As months go in the cryptocurrency world, the worry and trepidation with which Goldman Sachs perceives the same ecosystem seem to be only becoming stronger. After one other financial industry officials publicly stated that bitcoin is, more or less, a hoax aimed at scamming people, the financial company is still dead set on showing everyone how big of a problem cryptocurrencies still are.
Not only has that, but now, the banking firm began producing analysis that underlines the same ideas with data. Or, at least, that is what their analysis are saying now that a new report has been published. For many cryptocurrency investors, supporters and developers, this comes as nothing new and something that many began actively ignoring.

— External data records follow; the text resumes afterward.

(* ===== verification/Prog.v ===== *)
(** * Programs over a shared store

    The stateful code of the repository is written once, as a [prog]: a tree
    whose nodes are the atomic accesses to the shared store (one load, store or
    compare-and-swap each).  The same program has two readings:

    - [run] executes it alone, from start to end (sequential semantics);
    - [exec] interleaves a pool of programs, one atomic access per scheduled
      step (concurrent semantics).

    [Fault] is a failed RAW_CHECK, DCHECK or assert; [Stuck] is a loop that used
    up its fuel.  [rg] is a rely-guarantee judgement for programs and
    [exec_rg] its soundness for every schedule. *)
From Stdlib Require Import Lia.
From stdpp Require Import base list strings relations.
From S2P Require Import Prelude.

Inductive result (A : Type) :=
| Done (a : A)
| Faulted (msg : string)
| NoFuel.
Arguments Done {A} a.
Arguments Faulted {A} msg.
Arguments NoFuel {A}.

Section prog.
Context {S : Type}.

Inductive prog (A : Type) : Type :=
| Ret (a : A)
| Act {X : Type} (f : S -> X * S) (k : X -> prog A)
| Fault (msg : string)
| Stuck.
#[local] Arguments Ret {A} a.
#[local] Arguments Act {A X} f k.
#[local] Arguments Fault {A} msg.
#[local] Arguments Stuck {A}.

Fixpoint bind {A B} (p : prog A) (g : A -> prog B) : prog B :=
  match p with
  | Ret a => g a
  | Act f k => Act f (fun x => bind (k x) g)
  | Fault m => Fault m
  | Stuck => Stuck
  end.

(** One atomic access; a read; an update. *)
Definition act {X} (f : S -> X * S) : prog X := Act f Ret.
Definition rd {X} (f : S -> X) : prog X := act (fun s => (f s, s)).
Definition upd (f : S -> S) : prog unit := act (fun s => (tt, f s)).

(** RAW_CHECK, DCHECK and assert. *)
Definition check (b : bool) (msg : string) : prog unit :=
  if b then Ret tt else Fault msg.

(** [while (true) body], with the loop-carried variables as the state [I]:
    [inl] goes round again ([continue], [goto retry]), [inr] leaves. *)
Fixpoint loop {I O} (fuel : nat) (body : I -> prog (I + O)) (i : I) : prog O :=
  match fuel with
  | O => Stuck
  | Datatypes.S n =>
      bind (body i) (fun r => match r with inl j => loop n body j | inr o => Ret o end)
  end.

(** [for (x : l) body], threading a loop-carried value. *)
Fixpoint for_list {E I} (l : list E) (body : E -> I -> prog I) (i : I) : prog I :=
  match l with
  | [] => Ret i
  | x :: r => bind (body x i) (for_list r body)
  end.

(** ** Sequential semantics *)

Fixpoint run {A} (p : prog A) (s : S) : result A * S :=
  match p with
  | Ret a => (Done a, s)
  | Act f k => let (x, s') := f s in run (k x) s'
  | Fault m => (Faulted m, s)
  | Stuck => (NoFuel, s)
  end.

(** Sequential composition of outcomes. *)
Definition and_then {A B} (r : result A * S) (g : A -> S -> result B * S) : result B * S :=
  match r with
  | (Done a, s) => g a s
  | (Faulted m, s) => (Faulted m, s)
  | (NoFuel, s) => (NoFuel, s)
  end.

Lemma run_bind {A B} (p : prog A) (g : A -> prog B) s :
  run (bind p g) s = and_then (run p s) (fun a s' => run (g a) s').
Proof.
  revert s. induction p as [a|X f k IH|m|]; intros s; simpl; try done.
  destruct (f s) as [x s']. apply IH.
Qed.

Lemma run_bind_done {A B} (p : prog A) (g : A -> prog B) s a s' :
  run p s = (Done a, s') -> run (bind p g) s = run (g a) s'.
Proof. intros H. by rewrite run_bind, H. Qed.

Lemma run_rd {X} (f : S -> X) s : run (rd f) s = (Done (f s), s).
Proof. done. Qed.

Lemma run_upd (f : S -> S) s : run (upd f) s = (Done tt, f s).
Proof. done. Qed.

Lemma run_check b m s : b = true -> run (check b m) s = (Done tt, s).
Proof. by intros ->. Qed.

Lemma bind_assoc {A B C} (p : prog A) (g : A -> prog B) (h : B -> prog C) s :
  run (bind (bind p g) h) s = run (bind p (fun a => bind (g a) h)) s.
Proof.
  rewrite !run_bind. destruct (run p s) as [[a|m|] s']; simpl; [|done..].
  by rewrite run_bind.
Qed.

(** A round that asks for another and changes nothing is repeated until the fuel is used up. *)
Lemma loop_spins {I O} fuel (body : I -> prog (I + O)) i s :
  run (body i) s = (Done (inl i), s) -> run (loop fuel body i) s = (NoFuel, s).
Proof.
  intros H. induction fuel as [|n IH]; simpl; [done|]. by rewrite (run_bind_done _ _ _ _ _ H).
Qed.

(** ** Concurrent semantics: a pool of threads and a schedule *)

(** One atomic access of one thread; a finished thread stays as it is. *)
Definition step {A} (p : prog A) (s : S) : prog A * S :=
  match p with
  | Act f k => let (x, s') := f s in (k x, s')
  | _ => (p, s)
  end.

Definition pool_step {A} (i : nat) (c : list (prog A) * S) : list (prog A) * S :=
  match c.1 !! i with
  | Some p => let (p', s') := step p c.2 in (<[i := p']> c.1, s')
  | None => c
  end.

(** Run the threads in the order the schedule names them. *)
Fixpoint exec {A} (sched : list nat) (c : list (prog A) * S) : list (prog A) * S :=
  match sched with
  | [] => c
  | i :: r => exec r (pool_step i c)
  end.

(** A thread that has ended takes no more steps. *)
Lemma exec_ended {A} n i (c : list (prog A) * S) :
  (exists a, c.1 !! i = Some (Ret a)) -> exec (replicate n i) c = c.
Proof.
  intros [a Ha]. induction n as [|n IH]; simpl; [done|]. unfold pool_step. rewrite Ha. simpl.
  rewrite list_insert_id by done. by destruct c.
Qed.

Lemma exec_app {A} l1 l2 (c : list (prog A) * S) : exec (l1 ++ l2) c = exec l2 (exec l1 c).
Proof. revert c. induction l1; intros c; simpl; auto. Qed.

(** The result of a thread, when it has finished. *)
Definition outcome {A} (p : prog A) : option (result A) :=
  match p with
  | Ret a => Some (Done a)
  | Fault m => Some (Faulted m)
  | Stuck => Some NoFuel
  | Act _ _ => None
  end.
Definition mgr (w : EpochWorld) (m : Z) : EpochManager := default EpochManager_new (managers w !! m).
Definition set_mgr (m : Z) (x : EpochManager) (w : EpochWorld) : EpochWorld :=
  MkEpochWorld (<[m := x]> (managers w)) (threads w).
Definition set_threads (t : Threads) (w : EpochWorld) : EpochWorld := MkEpochWorld (managers w) t.

Definition set_current (x : Z) (e : EpochManager) : EpochManager :=
  MkEpochManager x (safe_to_reclaim_epoch_ e) (epoch_table_ e).
Definition set_safe (x : Z) (e : EpochManager) : EpochManager :=
  MkEpochManager (current_epoch_ e) x (epoch_table_ e).
Definition set_table (x : option MinEpochTable) (e : EpochManager) : EpochManager :=
  MkEpochManager (current_epoch_ e) (safe_to_reclaim_epoch_ e) x.

(** The entries of manager [m]; empty when its table is not there. *)
Definition entries (w : EpochWorld) (m : Z) : list Entry :=
  match epoch_table_ (mgr w m) with Some t => default [] (table_ t) | None => [] end.

Definition set_entries (l : list Entry) (e : EpochManager) : EpochManager :=
  match epoch_table_ e with
  | Some t => set_table (Some (MkTable (Some l) (table_size_ t))) e
  | None => e
  end.

(** ** Atomic accesses

    An access through a dangling pointer is a fault. *)

Definition entry_rmw {X} (m : Z) (i : nat) (f : Entry -> X * Entry) : prog EpochWorld X :=
  let! r := act (fun w =>
    match entries w m !! i with
    | Some e => let (x, e') := f e in
                (Some x, set_mgr m (set_entries (<[i := e']> (entries w m)) (mgr w m)) w)
    | None => (None, w)
    end) in
  match r with Some x => Ret x | None => Fault "access to a missing epoch table entry" end.

Definition entry_load {X} (m : Z) (i : nat) (f : Entry -> X) : prog EpochWorld X :=
  let! r := rd (fun w => option_map f (entries w m !! i)) in
  match r with Some x => Ret x | None => Fault "access to a missing epoch table entry" end.

Definition entry_store (m : Z) (i : nat) (f : Entry -> Entry) : prog EpochWorld unit :=
  entry_rmw m i (fun e => (tt, f e)).

(** [thread_id.compare_exchange_strong(expected, desired)]. *)
Definition entry_cas_thread_id (m : Z) (i : nat) (expected desired : Z) : prog EpochWorld bool :=
  entry_rmw m i (fun e => if thread_id e =? expected then (true, set_thread_id desired e) else (false, e)).

(** [epoch_table_->f()]. *)
Definition deref_table (m : Z) : prog EpochWorld MinEpochTable :=
  let! t := rd (fun w => epoch_table_ (mgr w m)) in
  match t with Some t => Ret t | None => Fault "null epoch_table_" end.

(** ** MinEpochTable *)

Definition kDefaultSize : Z := 128.

(** IS_POWER_OF_TWO. *)
Definition IS_POWER_OF_TWO (x : Z) : bool := negb (x =? 0) && (x .& (u64 (x - 1)) =? 0).

Definition MinEpochTable_Initialize (size : Z) (t : MinEpochTable) : Status * MinEpochTable :=
  match table_ t with
  | Some _ => (Status_OK, t)
  | None =>
      if negb (IS_POWER_OF_TWO size)
      then (default (Status_code kInvalidArgument)
              (Status_msg kInvalidArgument (Slice_of_cstr (lit "size not a power of two")) Slice_default), t)
      else (Status_OK, MkTable (Some (replicate (Z.to_nat size) Entry_new)) size)
  end.

Definition MinEpochTable_Uninitialize (t : MinEpochTable) : Status * MinEpochTable :=
  match table_ t with
  | None => (Status_OK, t)
  | Some _ => (Status_OK, MkTable None 0)
  end.

Section thread.
(** The calling thread, [Environment::Get()->GetThreadId()], and the bound on the
    rounds of [for(;;)] in [ReserveEntry]. *)
Context (me : Z) (fuel : nat).

Definition ReclaimOldEntries (m : Z) : prog EpochWorld unit := Ret tt.
Definition ReleaseEntryForThread (m : Z) : prog EpochWorld unit := Ret tt.

(** One probe of the table: [Some] index once an entry has been locked. *)
Definition ReserveEntry_probe (m start_index thread_id' size : Z) (i : nat) (got : option nat)
    : prog EpochWorld (option nat) :=
  match got with
  | Some _ => Ret got
  | None =>
      let indexToTest := Z.to_nat ((u64 (start_index + Z.of_nat i)) .& (u64 (size - 1))) in
      let! owner := entry_load m indexToTest thread_id in
      if owner =? 0
      then let! success := entry_cas_thread_id m indexToTest 0 thread_id' in
           if success then Ret (Some indexToTest) else Ret None
      else Ret None
  end.

Definition ReserveEntry (m start_index thread_id' : Z) : prog EpochWorld nat :=
  let! t := deref_table m in
  loop fuel (fun _ : unit =>
    let! got := for_list (seq 0 (Z.to_nat (table_size_ t)))
                  (ReserveEntry_probe m start_index thread_id' (table_size_ t)) None in
    match got with
    | Some i => Ret (inr i)
    | None => ReclaimOldEntries m ;;; Ret (inl tt)
    end) tt.

Definition ReserveEntryForThread (m : Z) : prog EpochWorld nat :=
  ReserveEntry m (Murmur3_64 me) me.

(** The returned pointer: the manager and the index of the entry. *)
Definition GetEntryForThread (m : Z) : prog EpochWorld (Z * nat) :=
  let! tls := rd (fun w => tls_get (threads w) (me, tls_entry)) in
  match tls with
  | tls_ptr_entry m' i => Ret (m', i)
  | tls_ptr_part _ => Fault "tls holds an Entry pointer"
  | tls_null =>
      let! reserved := ReserveEntryForThread m in
      upd (fun w => set_threads (tls_set (me, tls_entry) (tls_ptr_entry m reserved) (threads w)) w) ;;;
      upd (fun w => set_threads (Thread_RegisterTls me (me, tls_entry) tls_null (threads w)) w) ;;;
      Ret (m, reserved)
  end.

Definition MinEpochTable_Protect (m current_epoch : Z) : prog EpochWorld Status :=
  let! (m', i) := GetEntryForThread m in
  entry_store m' i (set_last_unprotected_epoch 0) ;;;
  entry_store m' i (set_protected_epoch current_epoch) ;;;
  Ret Status_OK.

Definition MinEpochTable_Unprotect (m currentEpoch : Z) : prog EpochWorld Status :=
  let! (m', i) := GetEntryForThread m in
  let! owner := entry_load m' i thread_id in
  check (owner =? me) "DCHECK(entry->thread_id.load() == Environment::Get()->GetThreadId())" ;;;
  entry_store m' i (set_last_unprotected_epoch currentEpoch) ;;;
  entry_store m' i (set_protected_epoch 0) ;;;
  Ret Status_OK.

Definition MinEpochTable_IsProtected (m : Z) : prog EpochWorld bool :=
  let! (m', i) := GetEntryForThread m in
  let! p := entry_load m' i protected_epoch in
  Ret (negb (p =? 0)).

(** The minimum of the snapshot and the protected epochs, less one. *)
Definition MinEpochTable_ComputeNewSafeToReclaimEpoch (m current_epoch : Z) : prog EpochWorld Z :=
  let! t := deref_table m in
  let! oldest_call := for_list (seq 0 (Z.to_nat (table_size_ t))) (fun i oldest_call =>
    let! entryEpoch := entry_load m i protected_epoch in
    Ret (if negb (entryEpoch =? 0) && (entryEpoch <? oldest_call) then entryEpoch else oldest_call))
    current_epoch in
  Ret (u64 (oldest_call - 1)).

(** ** EpochManager *)

Definition EpochManager_Initialize (m : Z) : prog EpochWorld Status :=
  act (fun w =>
    match epoch_table_ (mgr w m) with
    | Some _ => (Status_OK, w)
    | None =>
        let '(s, t) := MinEpochTable_Initialize kDefaultSize MinEpochTable_new in
        if Status_ok s then (Status_OK, set_mgr m (MkEpochManager 1 0 (Some t)) w) else (s, w)
    end).

Definition EpochManager_Uninitialize (m : Z) : prog EpochWorld Status :=
  act (fun w =>
    match epoch_table_ (mgr w m) with
    | None => (Status_OK, w)
    | Some t => ((MinEpochTable_Uninitialize t).1, set_mgr m (MkEpochManager 1 0 None) w)
    end).

Definition Protect (m : Z) : prog EpochWorld Status :=
  let! e := rd (fun w => current_epoch_ (mgr w m)) in
  deref_table m ;;;
  MinEpochTable_Protect m e.

Definition Unprotect (m : Z) : prog EpochWorld Status :=
  let! e := rd (fun w => current_epoch_ (mgr w m)) in
  deref_table m ;;;
  MinEpochTable_Unprotect m e.

Definition GetCurrentEpoch (m : Z) : prog EpochWorld Z :=
  rd (fun w => current_epoch_ (mgr w m)).

Definition IsSafeToReclaim (m epoch : Z) : prog EpochWorld bool :=
  rd (fun w => epoch <=? safe_to_reclaim_epoch_ (mgr w m)).

Definition IsProtected (m : Z) : prog EpochWorld bool :=
  deref_table m ;;; MinEpochTable_IsProtected m.

Definition ComputeNewSafeToReclaimEpoch (m currentEpoch : Z) : prog EpochWorld unit :=
  let! e := MinEpochTable_ComputeNewSafeToReclaimEpoch m currentEpoch in
  upd (fun w => set_mgr m (set_safe e (mgr w m)) w).

Definition BumpCurrentEpoch (m : Z) : prog EpochWorld unit :=
  let! newEpoch := act (fun w =>
    let e := current_epoch_ (mgr w m) in (e, set_mgr m (set_current (u64 (e + 1)) (mgr w m)) w)) in
  ComputeNewSafeToReclaimEpoch m newEpoch.

(** ** EpochGuard *)

Record EpochGuard := MkEpochGuard { epoch_manager_ : option Z; unprotect_at_exit_ : bool }.

Definition EpochGuard_new (m : Z) : prog EpochWorld EpochGuard :=
  Protect m ;;; Ret (MkEpochGuard (Some m) true).

Definition EpochGuard_attach (m : Z) (protect : bool) : prog EpochWorld EpochGuard :=
  (if protect then Protect m ;;; Ret tt else Ret tt) ;;; Ret (MkEpochGuard (Some m) protect).

Definition EpochGuard_delete (g : EpochGuard) : prog EpochWorld unit :=
  match epoch_manager_ g with
  | Some m => if unprotect_at_exit_ g then Unprotect m ;;; Ret tt else Ret tt
  | None => Ret tt
  end.

Definition EpochGuard_Release (g : EpochGuard) : option Z * EpochGuard :=
  (epoch_manager_ g, MkEpochGuard None (unprotect_at_exit_ g)).
End thread.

However, with the same approach, anyone stands to potentially miss out on any valid data that could be more than relevant. All the hostilities aside, Goldman Sachs is a powerhouse in the financial domain that not many dared to brush aside in the previous decades. The cryptocurrency domain should approach the new report in the same manner and try to disseminate what is relevant information and what is more than evident opposition from a traditional organization to a disruptive industry.
The Biggest Bubble Ever
In the past two months, many in the crypto community went to great length to try to explain why the concept of detail currencies is not a traditional economic bubble. Here, the idea of super-high volatility has showcased against the concept of a bubble burst that simply puts an end to a particular business field, aside from whipping away a lot of investor money.
It appears that these explanations and educational content that followed them did not resonate with many in Goldman Sachs. That is why the firm published a research letter that was sent to its investors.
In it, using an expectedly over-dramatic manner, it stated that the bitcoin bubble is far larger than the dot-com one. Not only is it larger from the crash of the late 1990’s, it is also larger than the Dutch tulip mania, which is a daunting task for any potential economic downturn.
The sharpness with which the Dutch tulip market fell is really impressive even by today’s standards. Yet, Goldman Sachs experts believe that a much sharper and more impacting fall will commence once the bitcoin bubble begins to break.
Aside from the very eye-catching initial premise, the letter goes on to warn investors about the increase in cryptocurrency values. The data especially took the example of ether and bitcoin, but also those publicly traded companies that pivot with their business plan towards blockchain tech.
The report uses an example of The Crypto Company to show their point. The same company saw its stock price jump over 17,000 percent before the Securities and Exchange Commission had to stop its trading.
This can be broadly tied to the phenomena of companies changing their names (sometimes even their services) to add blockchain, which sees an immediate spike in their value. Some firms have been doing this to lampoon the whole concept of instant and blind cryptocurrency investment. Others, however, have been riding the same wave in a completely serious manner.
A Jab at Bitcoin
Goldman Sachs letter also took the opportunity to single-out bitcoin as something that tried to deliver a chance in the way financial dealing work but failed at its primary objectives. This is for the analysts especially odd, being that the enthusiasts should be distraught by now with the current state of this digital currency.
According to the letter, the idea of a digital currency that using blockchain tech is more than viable because of the benefits that come with it. These include easy global executions of transfers with low transaction costs (one of the reasons why BTC became so popular in the online betting community), along with the safety of ownership and hurdles for corruption.
But, Goldman Sachs report believes that bitcoin failed to provide any of these. It states that some transactions take as long as 10 days, while the value of the digital token varies greatly based on what exchange is used.
The differences in prices can go as high as $4,000 when BTC reached a price of about $12k at the end of 2017. At that moment, there was an over 31% difference between some exchanges, all of which are seen as valid participants in the wider crypto market.
Hazardous but Inconsequential
In spite of all of the negative observation about the cryptocurrency space, the report comes with one lighter note: it all does not matter in the big picture. According to Goldman Sachs, when the potential bursts of the bubble take place, it will be of no impact on the US or the global economy.
It states that the cryptocurrencies represent a small fraction of the US GDP (3.2%) and even smaller when it comes to the world (0.8%). For example, the dot-com bubble was a lot more worrying about the broader economic situation.
That is why the report’s authors stated that the collapse in bitcoin would produce any major negative effect on the financial markets or the global economy. The same goes for the relevance of the cryptocurrencies against the US dollar.
The Fine Print
While it is easy to dismiss anything coming from Goldman Sachs as a biased media campaign, there are many important elements of the letter. Firstly, the technical issues of the BTC network are true and valid, which is a new indicator that they should be resolved with the next step in the network’s evolution.
Also, it is true that digital currencies are seen and used primarily as commodities because of their incredible volatility. This means that the number of users did expand but their use is not what its creators intended it to be, which is a situation similar to other digital ventures like social media or eSports.
The conundrum is that any new users will only add to that volatility. There are no simple solutions for the commodity vs. currency dilemma, but it is an important subject. While the fine print of the Goldman Sachs letter does not ask for it to be solved, it helps in a sense by also shining a light on the need for something to be done about it.